Catatan Budaya D. Supriyanto Jagad N *)
“ Dalam menjalani hidup, jadilah manusia yang bisa membawa manfaat untuk orang lain. Ojo dumeh [jangan mentang-mentang]. Ojo dumeh sugih banjur semugih [mentang-mentang kaya lantas sok kaya] tidak menghargai orang lain. Sikap dan perilaku seperti itu, bukan sikap seorang ksatria. Tetap andap asor [rendah hati] dan muliakanlah sesama manusia sebagai layaknya manusia,” demikian penggalan nasehat kakek saya puluhan tahun silam.
Ojo dumeh merupakan falsafah yang sudah diwariskan secara turun-temurun oleh masyarakat Jawa. Dalam bahasa Jawa, ojo artinya jangan dan dumeh berarti mentang-mentang. Jika digabungkan, ojo dumeh artinya jangan mentang-mentang atau jangan sok.
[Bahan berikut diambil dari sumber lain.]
(** * A leveled logging facility: the dispatch pipeline of [logger.go]

    Shallow embedding of package [logging] (file [logger.go]): the severity
    scale with its colour and name tables, the [Logger] structure, the
    default configuration and the dispatch method [Logger.log] with its five
    public entry points.

    Collaborators that [logger.go] calls but does not define (the record
    builder, the filter function values, the template engine, the
    destinations) are the fields of two type classes, so that every
    statement about [log] holds for all of them. *)

From Stdlib Require Import ZArith String Ascii List Bool Lia DecimalString.
From Stdlib Require DecimalPos DecimalZ.
From stdpp Require Import base option list gmap strings.

Local Open Scope Z_scope.
Local Open Scope string_scope.

(** ** Severity scale *)

(** [type MessageLevel int]: levels are compared and never computed with, so
    the width of [int] plays no part. *)
Abbreviation MessageLevel := Z.

(** The colour block: [_ = iota + 30] repeated implicitly on every line, so
    the line with index [iota] holds [iota + 30]. *)
Definition color_const (iota : Z) : Z := iota + 30.

Definition ColorRed     : Z := color_const 1.
Definition ColorGreen   : Z := color_const 2.
Definition ColorYellow  : Z := color_const 3.
Definition ColorBlue    : Z := color_const 4.
Definition ColorMagenta : Z := color_const 5.

(** The level block: [NOTSET = iota] on line 0, then
    [MessageLevel(10 * iota)] written out on lines 1 to 5. *)
Definition level_const (iota : Z) : MessageLevel := 10 * iota.

Definition NOTSET   : Z := 0.
Definition DEBUG    : MessageLevel := level_const 1.
Definition INFO     : MessageLevel := level_const 2.
Definition WARNING  : MessageLevel := level_const 3.
Definition ERROR    : MessageLevel := level_const 4.
Definition CRITICAL : MessageLevel := level_const 5.

(** Go's [>=] on [MessageLevel], the comparison of the three level gates. *)
Definition level_ge (a b : MessageLevel) : bool := (b <=? a)%Z.

(** The byte [\033]. *)
Definition ESC : string := String (ascii_of_nat 27) EmptyString.

(** The verb [%d] of [fmt.Sprintf] on an integer. *)
Definition sprintf_d (n : Z) : string := NilZero.string_of_int (Z.to_int n).

(** [const LevelColorSeqClear = "\033[0m"] *)
Definition LevelColorSeqClear : string := ESC +:+ "[0m".

(** [fmt.Sprintf("\033[%d;%dm", way, MessageLevel(l))] *)
Definition levelColorSeq (l : MessageLevel) (way : Z) : string :=
  ESC +:+ "[" +:+ sprintf_d way +:+ ";" +:+ sprintf_d l +:+ "m".

(** A keyed slice literal [[]string{k1: v1, ..., kn: vn}]: its length is the
    largest key plus one and the positions no key names hold the zero value
    of the element type, the empty string. *)
Definition slice_literal (kvs : list (Z * string)) : list string :=
  let len := S (Z.to_nat (foldr Z.max 0 (kvs.*1))) in
  foldl (fun s kv => <[Z.to_nat kv.1 := kv.2]> s) (replicate len "") kvs.

(** The index expression [s[i]] on a slice.  [None] stands for the run-time
    panic "index out of range", raised for a negative index and for an index
    at or past the length. *)
Definition slice_index (s : list string) (i : Z) : option string :=
  if decide (0 ≤ i)%Z then s !! Z.to_nat i else None.

(** [var LevelColorFlag = []string{DEBUG: ..., ..., CRITICAL: ...}] *)
Definition LevelColorFlag : list string :=
  slice_literal
    [ (DEBUG,    levelColorSeq ColorBlue 0);
      (INFO,     levelColorSeq ColorGreen 0);
      (WARNING,  levelColorSeq ColorYellow 0);
      (ERROR,    levelColorSeq ColorRed 1);
      (CRITICAL, levelColorSeq ColorMagenta 1) ].

(** The index expression [m[k]] on a map with string values: a key that is
    not in the map gives the zero value. *)
Definition map_index (m : gmap Z string) (k : Z) : string :=
  default "" (m !! k).

(** [var LevelString = map[MessageLevel]string{...}] *)
Definition LevelString : gmap Z string :=
  list_to_map
    [ (DEBUG,    "DEBUG");
      (INFO,     "INFO");
      (WARNING,  "WARNING");
      (ERROR,    "ERROR");
      (CRITICAL, "CRITICAL") ].

(** What the colour table holds at an index it has: the sequence of the
    level for the five levels, the zero value elsewhere. *)
Definition colour_at (l : MessageLevel) : string :=
  if decide (l = DEBUG) then levelColorSeq ColorBlue 0
  else if decide (l = INFO) then levelColorSeq ColorGreen 0
  else if decide (l = WARNING) then levelColorSeq ColorYellow 0
  else if decide (l = ERROR) then levelColorSeq ColorRed 1
  else if decide (l = CRITICAL) then levelColorSeq ColorMagenta 1
  else "".

(** What the name table gives for a rank. *)
Definition name_at (l : MessageLevel) : string :=
  if decide (l = DEBUG) then "DEBUG"
  else if decide (l = INFO) then "INFO"
  else if decide (l = WARNING) then "WARNING"
  else if decide (l = ERROR) then "ERROR"
  else if decide (l = CRITICAL) then "CRITICAL"
  else "".

(** ** Data model *)

(** Go's [error] interface value; [None] is [nil]. *)
Definition go_error : Type := string.

(** [logger.go] names these types and never declares them: the function
    values a [Filter] field holds, the record [GetMessageRecord] builds, the
    [interface{}] arguments of a log call, the [io.Writer] a handler owns, and
    the world outside the process (clock, call stack, open files). *)
Class Externals := {
  MessageFilter : Type;
  MessageRecord : Type;
  Value : Type;
  Writer : Type;
  World : Type;
  os_Stdout : Writer;
}.

(** [&MessageFormatter{Format: ..., TimeFormat: ...}] *)
Record MessageFormatter := {
  Format : string;
  TimeFormat : string;
}.

(** The fields of [StreamMessageHandler] that [logger.go] reads or sets.
    A pointer field is an [option]: [None] is [nil]. *)
Module StreamMessageHandler.
Record t `{Externals} := mk {
  Level : MessageLevel;
  Formatter : option MessageFormatter;
  Destination : Writer;
  Filter : option MessageFilter;
}.
End StreamMessageHandler.

(** The fields of [FileMessageHandler] that [log] reads, and the destination
    that its [Write] needs. *)
Module FileMessageHandler.
Record t `{Externals} := mk {
  Level : MessageLevel;
  Formatter : option MessageFormatter;
  Destination : Writer;
  Filter : option MessageFilter;
}.
End FileMessageHandler.

(** [type Logger struct]; the field [Record] is [Record_] here, the word
    being reserved. *)
Module Logger.
Record t `{Externals} := mk {
  Level : MessageLevel;
  Filter : option MessageFilter;
  Record_ : option MessageRecord;
  StreamHandler : option StreamMessageHandler.t;
  FileHandler : option FileMessageHandler.t;
}.

(** The assignment [l.Record = r]. *)
Definition set_Record `{Externals} (r : option MessageRecord) (l : t) : t :=
  mk _ (Level l) (Filter l) r (StreamHandler l) (FileHandler l).
End Logger.

(** Modelled from the spec: the functions [log] calls and [logger.go] does
    not define.  A filter is a predicate without side effects on the logger
    it is given; the record builder reads the clock and the call stack and
    has no other effect; the template engine renders a formatter on the
    logger, deterministically and without I/O; a writer changes the world
    and reports an error or [nil]. *)
Class Collaborators `{Externals} := {
  call_filter : MessageFilter -> Logger.t -> bool;
  GetMessageRecord : MessageLevel -> string -> list Value -> World -> MessageRecord;
  execute_template : MessageFormatter -> Logger.t -> string;
  writer_Write : Writer -> string -> World -> World * option go_error;
}.

(** Modelled from the spec: [MessageFormatter.GetMessage] is not in
    [logger.go].  Rendering is a deterministic function of the record the
    logger holds, without I/O, and an absent (nil) Formatter is a no-op,
    never an error: it renders nothing. *)
Definition GetMessage `{Collaborators} (f : option MessageFormatter) (l : Logger.t) : string :=
  match f with
  | Some fm => execute_template fm l
  | None => ""
  end.

(** Modelled from the spec: the [Write] methods of the two handlers are not
    in [logger.go].  A handler writes the bytes directly to the destination
    it owns and reports the failure, if any, to its caller. *)
Definition StreamMessageHandler_Write `{Collaborators}
    (h : StreamMessageHandler.t) (b : string) (w : World) : World * option go_error :=
  writer_Write (StreamMessageHandler.Destination h) b w.

Definition FileMessageHandler_Write `{Collaborators}
    (h : FileMessageHandler.t) (b : string) (w : World) : World * option go_error :=
  writer_Write (FileMessageHandler.Destination h) b w.

(** ** Default configuration *)

Definition dquote : string := String (ascii_of_nat 34) EmptyString.

(** The raw string literal of [GetDefaultLogger]. *)
Definition default_Format : string :=
  "{{.Color}}[{{.Time}}] {{.LevelString | printf " +:+ dquote +:+ "%8s" +:+ dquote
  +:+ "}}  {{.FuncName}} {{.ShortFileName}} {{.Line}} {{.ColorClear}} {{.Message}}".

(** [func GetDefaultLogger() *Logger]: the fields the literal leaves out
    hold their zero value, [nil]. *)
Definition GetDefaultLogger `{Externals} : Logger.t :=
  Logger.mk _
    DEBUG
    None
    None
    (Some (StreamMessageHandler.mk _
             DEBUG
             (Some {| Format := default_Format; TimeFormat := "2006-01-02 15:04:05" |})
             os_Stdout
             None))
    None.

(** ** The dispatch *)

Inductive HandlerKind := Stream | File.

#[global] Instance HandlerKind_eq_dec : EqDecision HandlerKind.
Proof. solve_decision. Defined.

(** One entry per call of [log] that builds, renders or writes, in the
    order the calls are made.  Filters are predicates without effect and
    leave no entry. *)
Inductive Event `{Externals} :=
| EvRecord (level : MessageLevel) (format : string) (a : list Value)
| EvFormat (k : HandlerKind) (f : option MessageFormatter)
| EvWrite (k : HandlerKind) (b : string) (err : option go_error).

(** What a method with receiver [l *Logger] runs on: the logger [l] points
    to, the world, and the calls made so far. *)
Record State `{Externals} := mkState {
  logger : Logger.t;
  world : World;
  trace : list Event;
}.

(** A Go statement: it may change the state and yields a value. *)
Definition M `{Externals} (A : Type) : Type := State -> A * State.

#[global] Instance M_ret `{Externals} : MRet M := fun A a s => (a, s).
#[global] Instance M_bind `{Externals} : MBind M :=
  fun A B f m s => let '(a, s1) := m s in f a s1.

Definition exec `{Externals} {A} (m : M A) (s : State) : State := (m s).2.

Definition get_logger `{Externals} : M Logger.t := fun s => (logger s, s).

(** [if c { body }] *)
Definition when `{Externals} (c : bool) (body : M unit) : M unit :=
  if c then body else mret tt.

(** [l.Record = GetMessageRecord(level, format, a...)] *)
Definition assign_Record `{Collaborators}
    (level : MessageLevel) (format : string) (a : list Value) : M unit :=
  fun s =>
    let r := GetMessageRecord level format a (world s) in
    (tt, mkState _ (Logger.set_Record (Some r) (logger s)) (world s)
                   (trace s ++ [EvRecord level format a])).

(** [f == nil || (f != nil && f(l))]: a nil filter is not called. *)
Definition filter_allows `{Collaborators} (f : option MessageFilter) : M bool :=
  match f with
  | None => mret true
  | Some g => l ← get_logger; mret (call_filter g l)
  end.

(** [h.Formatter.GetMessage(l)], the argument of [Write], evaluated first. *)
Definition format_message `{Collaborators}
    (k : HandlerKind) (f : option MessageFormatter) : M string :=
  fun s =>
    (GetMessage f (logger s),
     mkState _ (logger s) (world s) (trace s ++ [EvFormat k f])).

(** [l.StreamHandler.Write([]byte(msg))] as a statement: what [Write]
    returns is dropped. *)
Definition stream_write `{Collaborators}
    (h : StreamMessageHandler.t) (msg : string) : M unit :=
  fun s =>
    let '(w, err) := StreamMessageHandler_Write h msg (world s) in
    (tt, mkState _ (logger s) w (trace s ++ [EvWrite Stream msg err])).

(** [l.FileHandler.Write([]byte(msg))] as a statement. *)
Definition file_write `{Collaborators}
    (h : FileMessageHandler.t) (msg : string) : M unit :=
  fun s =>
    let '(w, err) := FileMessageHandler_Write h msg (world s) in
    (tt, mkState _ (logger s) w (trace s ++ [EvWrite File msg err])).

(** [func (l *Logger) log(level MessageLevel, format string, a ...interface{})] *)
Definition log `{Collaborators}
    (level : MessageLevel) (format : string) (a : list Value) : M unit :=
  l ← get_logger;
  when (level_ge level (Logger.Level l)) (
    assign_Record level format a;;
    l ← get_logger;
    pass ← filter_allows (Logger.Filter l);
    when pass (
      match Logger.StreamHandler l with
      | Some h =>
          when (level_ge level (StreamMessageHandler.Level h)) (
            pass ← filter_allows (StreamMessageHandler.Filter h);
            when pass (
              msg ← format_message Stream (StreamMessageHandler.Formatter h);
              stream_write h msg))
      | None => mret tt
      end;;
      match Logger.FileHandler l with
      | Some h =>
          when (level_ge level (FileMessageHandler.Level h)) (
            pass ← filter_allows (FileMessageHandler.Filter h);
            when pass (
              msg ← format_message File (FileMessageHandler.Formatter h);
              file_write h msg))
      | None => mret tt
      end)).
Ojo dumeh merupakan buah dari sikap narimo ing pandum. Dalam falsafah Jawa, berarti iklas dalam menerima sesuatu yang berasal dari Tuhan.
Jika falsafah tersebut diimplementasikan dalam kehidupan sehari-hari, terutama dalam situasi bangsa saat ini, ojo dumeh memberikan nilai berarti bagi kehidupan. Falsafah ojo dumeh juga sebagai bentuk penghargaan dan menjunjung tinggi nilai-nilai kemanusiaan. Falsahan ini bahkan dinilai bisa membuat masyarakat lebih rukun dan harmonis.
Falsafah ojo dumeh ini bisa menjadi pengingat bagi seseorang untuk tidak bersikap angkuh dan tinggi hati dalam menjalani kehidupan.
Jika memiliki suatu kelebihan, janganlah memamerkannya kepada orang lain yang kekurangan. Jangan terlalu membangga-banggakan apa yang dimiliki, baik itu pangkat atau jabatan, kecantikan, ketampanan, harta/benda, maupun ketenaran.
Ojo dumeh memberikan pelajaran pada seseorang agar selalu mawas diri terhadap segala ucapan maupun tindakan yang akan dilakukan.
Falsafah tersebut turut mengajarkan sopan santun dalam berperilaku serta mengajarkan diri untuk selalu introspeksi. Jangan karena merasa lebih dari orang lain, maka bisa bersikap seenaknya tanpa memedulikan sekitar, menyakiti perasaan orang lain.
Boleh saja menganggap diri sendiri sebagai ciptaan-Nya yang paling sempurna, paling hebat, paling tinggi, ataupun paling mulia. Namun, itu hanyalah sekadar anggapan. Sebab seperti kata pepatah, di atas langit masih ada langit. Artinya, masih ada orang lain yang lebih hebat atau lebih pandai.